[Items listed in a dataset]
· · · ·

(** * domhome-cli: the Zigbee device abstraction and command translation layer

    A shallow embedding of the TypeScript sources
    - [src/zigbee/services/zigbee.service.ts]         (module [ZigbeeService]),
    - [src/zigbee/services/zigbee-device.service.ts]  (module [ZigbeeDeviceService]),
    - [src/zigbee/coordinator.ts]                     (module [ZigbeeCoordinator]),
    - [src/zigbee/deviceRegistry.ts], [src/zigbee/actions.ts]
                                                      (modules [DeviceRegistry], [Actions]),
    - [src/cli/menu.ts] (module [Menu]) and [src/config.ts] (module [Config]),
    and the properties of the specification stated and settled over it,
    followed by further properties read off the sources.

    Conventions of the embedding.
    - A JavaScript [number] is an exact rational ([Q]); where a method
      computes on a number through [Math.round], [Math.min] or [Math.max],
      the number may also be NaN ([Js.number]), which these builtins hand
      on. The infinities and the rounding of binary64 arithmetic are
      outside the model.
    - A JavaScript [Map] is the finite map of its entries together with
      the list of its keys in insertion order, the order it iterates in.
    - A JavaScript object used as a record of optional attributes is a
      [gmap string val]; object spread is the left-biased union of maps.
    - [async] methods are run to completion: a method is a function from the
      state before the call to an outcome (resolved or rejected) and the
      state after it. What the external collaborators (the zigbee-herdsman
      controller, its endpoints, the converters of zigbee-herdsman-converters)
      answer is part of the state the method runs in. *)

From Stdlib Require Import QArith Qround ZArith String List Bool Lia DecimalString.
From stdpp Require Import gmap strings list fin_maps.

Local Open Scope Z_scope.
Local Open Scope string_scope.

(** ** JavaScript values and the builtins the sources use *)

Module Js.

#[local] Set Warnings "-register-all".

(** The values that travel in command payloads and cached states. *)
Inductive val : Type :=
| VUndef
| VBool (b : bool)
| VNum (q : Q)
| VNaN
| VStr (s : string)
| VObj (fields : list (string * val)).

(** A number that a method computes on: NaN or a rational. *)
Inductive number : Type :=
| NaN
| Num (q : Q).

(** The number as a value. *)
Definition of_number (x : number) : val :=
  match x with
  | NaN => VNaN
  | Num q => VNum q
  end.

(** [x > y] on numbers. *)
Definition gt (x y : Q) : bool := negb (Qle_bool x y).

(** [Math.round]: nearest integer, ties towards +infinity. *)
Definition round (x : Q) : Z := Qfloor (x + (1 # 2))%Q.

(** Arithmetic with constants on a number that may be NaN: NaN gives NaN. *)
Definition arith (f : Q -> Q) (x : number) : number :=
  match x with
  | NaN => NaN
  | Num q => Num (f q)
  end.

(** [Math.round], [Math.max] and [Math.min] on numbers that may be NaN:
    each returns NaN as soon as an argument is NaN. *)
Definition Math_round (x : number) : number :=
  match x with
  | NaN => NaN
  | Num q => Num (inject_Z (round q))
  end.

Definition Math_max (x y : number) : number :=
  match x, y with
  | Num a, Num b => Num (if Qle_bool a b then b else a)
  | _, _ => NaN
  end.

Definition Math_min (x y : number) : number :=
  match x, y with
  | Num a, Num b => Num (if Qle_bool a b then a else b)
  | _, _ => NaN
  end.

· · · ·

- Directions for this task -
Give only the number of lines in the data that include the string "Open".

- Exercise response -
2